Action, reaction, chain-reaction. I am only the sum of what I hold. I am only the interwoven fingers of the hand I'm holding.

“What are you writing?”
“My Sunday sermon.”
“Do you have something to say?”
“I always have something to say, Summer.”

And the windows are open. The doves are making sounds. It is raining. There is rain on the tile floor. There is rain on my skin. Still hot from the shower. All the windows stand open. All the windows... there is no difference. Inside or outside. Night sky, skylights. I am just standing here, as seen and as hidden as anywhere else.

“Do you have anything to say?”
“I always have something to say, Lord.”

And we walked at dawn. The street was ugly. The concrete cracked from a long winter and a bad thaw. You handed me a stone from your pocket. The tears on your face were the silent kind I used to watch my father cry. You didn't need to tell me it was a touchstone. I took it and a shock ran up my arm and down my spine. “I can't carry it any longer,” you thought but I heard the words as clearly as I saw the fast moving clouds, white strands of eternity, across that pale morning sky. I slipped the stone into my pocket. It was heavy. It was beautiful. It was horrible. It now was mine.

We must surround ourselves with companions willing to recast our day for us over and over again. To reset the line of truth. To recharge the heart. We must do the same for them.

“What's new?”
“I hate the word 'actually.'”
“Hm.”

I am confident enough to be silent. I am sure enough to enjoy listening to another person talk. I do not have to weigh in. I like watching the way a mouth moves to form words only a moment after the brain has formed them. I have no desire to correct someone. I open my mouth when I am able to say, “Oh! That is something new. Thank you.” I have no interest in using my voice to prove to the world how great I am.

Whose life are you recasting? Who do you sprinkle stardust for?

“She has a lock of hair in her pocket
and a cross around her neck.
The hair is from a little boy
and the cross from someone she hasn't met yet.
She says she talks to angels
and they call her by her name.”

Christ, sometimes I cannot carry it all. Sometimes I cannot see my personal sky. Sometimes I am afraid to ask you because I am scared of what you will tell me. I am not ashamed not to have all the answers... I would be ashamed if I didn't fight and bleed to find them.
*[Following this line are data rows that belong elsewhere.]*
(** C1, as amended.  A listing submission of ASCII text (title,
    description and tags) that scores severity at most 2 and is not both
    safe and of severity 0, made by an agent whose trust entry is
    trusted, is answered by Guardian with the [warning] action;
    exactly one warning is recorded against that agent (its warning count
    goes up by one, its score down by 0.05, no other agent's entry
    changes); the review is not approved, so [POST /listings/] raises 400
    and the listing is not created. *)
Theorem review_listing_warning (g : GuardianModerator) (db : Store) (cur : string)
    (ld : ListingCreate) (new_id : string) (now : Z) (pick : nat) (me : Agent) :
  let tags := default [] (lc_tags ld) in
  let severity := calculate_severity (lc_title ld) (lc_description ld) tags in
  let is_safe := fst (check_content_safety (lc_title ld) (lc_description ld) tags) in
  let trust := snd (get_agent_trust g (agent_id me)) in
  let result :=
    review_listing g "pending" (lc_title ld) (lc_description ld) tags (agent_id me) now pick in
  valid_ListingCreate ld = true ->
  ascii_submission (lc_title ld) (lc_description ld) tags = true ->
  agents db !! cur = Some me ->
  severity <= 2 ->
  is_safe && (severity =? 0) = false ->
  is_trusted trust = true ->
  action (snd result) = "warning"
  /\ approved (snd result) = false
  /\ agent_trust_scores (fst result) !! agent_id me = Some (warned trust)
  /\ warnings (warned trust) = warnings trust + 1
  /\ (forall k, k <> agent_id me ->
      agent_trust_scores (fst result) !! k = agent_trust_scores g !! k)
  /\ exists e,
      create_listing g db cur ld new_id now pick = ((fst result, db), Raise e)
      /\ status_code e = 400.
Proof.
  intros tags severity is_safe trust result Hvalid _ Hme Hsev Hnot Htrusted.
  assert (Hres : exists msg lid says logs n,
             result = (mkGuardian logs
                         (<[agent_id me := warned trust]>
                            (agent_trust_scores (fst (get_agent_trust g (agent_id me)))))
                         (flagged_content (fst (get_agent_trust g (agent_id me)))) n,
                       mkReview false "warning" msg lid says)).
  { subst result. unfold review_listing.
    fold tags. fold severity.
    destruct (check_content_safety (lc_title ld) (lc_description ld) tags)
      as [safe reason] eqn:Hc.
    subst is_safe. cbn [fst] in Hnot. rewrite Hnot.
    destruct (get_agent_trust g (agent_id me)) as [g1 t] eqn:Hg.
    subst trust. cbn [snd fst] in *. rewrite Htrusted.
    apply Z.leb_le in Hsev. rewrite Hsev. cbn [andb].
    pose proof (get_agent_trust_spec g (agent_id me)) as (Hin & _).
    rewrite Hg in Hin. cbn [fst snd] in Hin.
    unfold generate_log_id. cbn [agent_trust_scores moderation_logs flagged_content log_counter].
    rewrite (record_warning_spec g1 (agent_id me) t Hin).
    unfold record_warning, get_agent_trust. rewrite Hin.
    cbn [set_trust agent_trust_scores moderation_logs flagged_content log_counter
         action_eqb action_value].
    do 5 eexists. reflexivity. }
  destruct Hres as (msg & lid & says & logs & n & Hres).
  pose proof (get_agent_trust_spec g (agent_id me)) as (_ & Hother & _).
  split; [rewrite Hres; reflexivity|]. split; [rewrite Hres; reflexivity|].
  split; [rewrite Hres; apply lookup_insert_eq|]. split; [reflexivity|].
  split.
  { intros k Hk. rewrite Hres. cbn [fst agent_trust_scores].
    rewrite lookup_insert_ne by congruence. apply Hother, Hk. }
  unfold create_listing. rewrite Hvalid, Hme. cbn [negb].
  fold tags. fold result. rewrite Hres. cbn [approved negb fst].
  eexists. split; reflexivity.
Qed.

Lemma store0_alice : agents store0 !! "alice" = Some alice.
Proof. reflexivity. Qed.

Lemma review_listing_warning_witness :
  action (snd (review_listing init "pending" "Unlock premium analytics"
                 "Unlock the full analytics dashboard for your agent" [] "alice" 1000 0))
  = "warning"
  /\ warnings (warned (new_trust "alice")) = 1
  /\ exists e,
      create_listing init store0 "alice" unlock_listing "l9" 1000 0
      = ((fst (review_listing init "pending" "Unlock premium analytics"
                 "Unlock the full analytics dashboard for your agent" [] "alice" 1000 0),
          store0), Raise e)
      /\ status_code e = 400.
Proof.
  destruct (review_listing_warning init store0 "alice" unlock_listing "l9" 1000 0 alice)
    as (Ha & _ & _ & Hw & _ & He).
  - vm_compute. reflexivity.
  - vm_compute. reflexivity.
  - exact store0_alice.
  - vm_compute. discriminate.
  - vm_compute. reflexivity.
  - reflexivity.
  - split; [exact Ha|]. split; [exact Hw|]. exact He.
Defined.

(** C1 as stated fails.  (1) "Unlock premium analytics" passes the safety
    check and scores severity 1; from the trusted agent Alice it is
    answered with [warning] and one warning is recorded, but the request
    is rejected with 400 and no listing is created.  (2) The nutcracker
    listing passes the safety check too, scores severity 5, and from the
    same trusted agent it is answered with [removed] and a violation, not
    a warning. *)
Lemma warning_not_allowed_through_counterexample :
  let g' := fst (review_listing init "pending" (lc_title unlock_listing)
                   (lc_description unlock_listing) [] "alice" 1000 0) in
  valid_ListingCreate unlock_listing = true
  /\ ascii_submission (lc_title unlock_listing) (lc_description unlock_listing) [] = true
  /\ ascii_submission (lc_title nutcracker_listing) (lc_description nutcracker_listing) []
     = true
  /\ check_content_safety (lc_title unlock_listing) (lc_description unlock_listing) []
     = (true, "Content approved")
  /\ calculate_severity (lc_title unlock_listing) (lc_description unlock_listing) [] = 1
  /\ is_trusted (snd (get_agent_trust init "alice")) = true
  /\ agent_trust_scores g' !! "alice"
     = Some (mkAgentTrustScore "alice" 0.75 1 0 None true)
  /\ create_listing init store0 "alice" unlock_listing "l9" 1000 0
     = ((g', store0),
        Raise (mkHTTPException 400
          "🛡️ Guardian Review: ⚠️ Guardian notice: Content approved. Please review your listing."))
  /\ listings store0 !! "l9" = None
  /\ fst (check_content_safety (lc_title nutcracker_listing)
                               (lc_description nutcracker_listing) []) = true
  /\ calculate_severity (lc_title nutcracker_listing)
                        (lc_description nutcracker_listing) [] = 5
  /\ action (snd (review_listing init "pending" (lc_title nutcracker_listing)
                    (lc_description nutcracker_listing) [] "alice" 1000 0)) = "removed"
  /\ agent_trust_scores
       (fst (review_listing init "pending" (lc_title nutcracker_listing)
               (lc_description nutcracker_listing) [] "alice" 1000 0)) !! "alice"
     = Some (mkAgentTrustScore "alice" (0.8 - 0.2) 0 1 (Some 1000) false).
Proof.
  cbv zeta. repeat split; vm_compute; reflexivity.
Qed.

End GuardianFacts.

Module PaginateFacts.

Import Helpers Notions.

Lemma py_slice_from (A : Type) (l : list A) (s p : nat) :
  py_slice l (Z.of_nat s) (Z.of_nat s + Z.of_nat p) = take p (drop s l).
Proof.
  unfold py_slice, clamp_index.
  destruct (Z.of_nat s <? 0) eqn:E1; [apply Z.ltb_lt in E1; lia|].
  destruct (Z.of_nat s + Z.of_nat p <? 0) eqn:E2; [apply Z.ltb_lt in E2; lia|].
  set (L := List.length l).
  destruct (Z.min_spec (Z.of_nat s) (Z.of_nat L)) as [[H1 ->]|[H1 ->]];
    destruct (Z.min_spec (Z.of_nat s + Z.of_nat p) (Z.of_nat L)) as [[H2 ->]|[H2 ->]];
    try lia.
  - rewrite Nat2Z.id. f_equal. lia.
  - rewrite Nat2Z.id. rewrite !take_ge; [reflexivity| |]; rewrite length_drop; lia.
  - rewrite Nat2Z.id. rewrite (drop_ge l s) by lia. rewrite (drop_ge l L) by lia.
    rewrite !take_nil. reflexivity.
Qed.

Lemma page_items_take (A : Type) (l : list A) (i p : nat) :
  (0 < p)%nat ->
  page_items l (1 + Z.of_nat i) (Z.of_nat p) = take p (drop (i * p) l).
Proof.
  intros Hp. unfold page_items, paginate.
  destruct (Z.of_nat p =? 0) eqn:E; [apply Z.eqb_eq in E; lia|]. cbn [from_option items].
  replace ((1 + Z.of_nat i - 1) * Z.of_nat p) with (Z.of_nat (i * p)) by lia.
  apply py_slice_from.
Qed.

Lemma chunks_take (A : Type) (l : list A) (p m : nat) :
  mjoin ((fun i => take p (drop (i * p) l)) <$> seq 0 m) = take (m * p) l.
Proof.
  induction m as [|m IH]; [reflexivity|].
  rewrite seq_S, fmap_app, join_app, IH. cbn [fmap list_fmap mjoin list_join Nat.add].
  rewrite app_nil_r.
  replace (S m * p)%nat with (m * p + p)%nat by lia.
  symmetry. rewrite <- (take_drop (m * p) (take (m * p + p) l)).
  rewrite take_take. replace ((m * p) `min` (m * p + p))%nat with (m * p)%nat by lia.
  f_equal. rewrite skipn_firstn_comm.
  replace (m * p + p - m * p)%nat with p by lia. reflexivity.
Qed.

Lemma pages_of_bounds (A : Type) (l : list A) (ps : Z) :
  1 <= ps ->
  0 <= pages_of l ps
  /\ (pages_of l ps - 1) * ps < Z.of_nat (List.length l) <= pages_of l ps * ps.
Proof.
  intros Hps. unfold pages_of.
  pose proof (Z.div_mod (Z.of_nat (List.length l) + ps - 1) ps ltac:(lia)) as Hdm.
  pose proof (Z.mod_pos_bound (Z.of_nat (List.length l) + ps - 1) ps ltac:(lia)) as Hb.
  split; [apply Z.div_pos; lia|nia].
Qed.

(** X1.  The pages of a list, taken in order, are the list: no item is lost,
    repeated or reordered. *)
Theorem paginate_pages_cover {A} (l : list A) (ps : Z) :
  1 <= ps ->
  mjoin ((fun k => page_items l k ps) <$> seqZ 1 (pages_of l ps)) = l.
Proof.
  intros Hps. destruct (pages_of_bounds A l ps Hps) as [Hn [_ Hcover]].
  unfold seqZ. rewrite <- list_fmap_compose.
  set (p := Z.to_nat ps). set (m := Z.to_nat (pages_of l ps)).
  rewrite (list_fmap_ext _ (fun i => take p (drop (i * p) l)) (seq 0 m)).
  - rewrite chunks_take. apply take_ge. subst p m. nia.
  - intros _ i _. cbn. replace ps with (Z.of_nat p) by (subst p; lia).
    replace (Z.of_nat i + 1) with (1 + Z.of_nat i) by lia.
    apply page_items_take. subst p. lia.
Qed.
*whispering* Lord? Here I am...

Sometimes it is so much better to shut my mouth, open my ears and nod my head. Sometimes it is so much easier to carry the stone for someone else. I grow more when I listen than when I talk. I make a difference when I accomplish the impossible and tell no one but my God.

*whispering* ...covered in your rain...

Take a step. Keep stepping until it is no longer easy. Draw your own map and then make it real. Take a hand. Keep holding until it is no longer easy. Draw another's heart and then recharge it.

*whispering* ...it feels so right to remake my world.

When we reach out to the person least likely... when we see with another person's eyes... when we truly come to know our opposition... we finally see through the mirror clearly. We become full. We grasp the touchstone and shock runs through our body. We see for the first time.

We grow up.

When life becomes difficult, we become Christian.

EJ

Grandmother? I would have carried your stone. I wish, so often, that you had burdened me.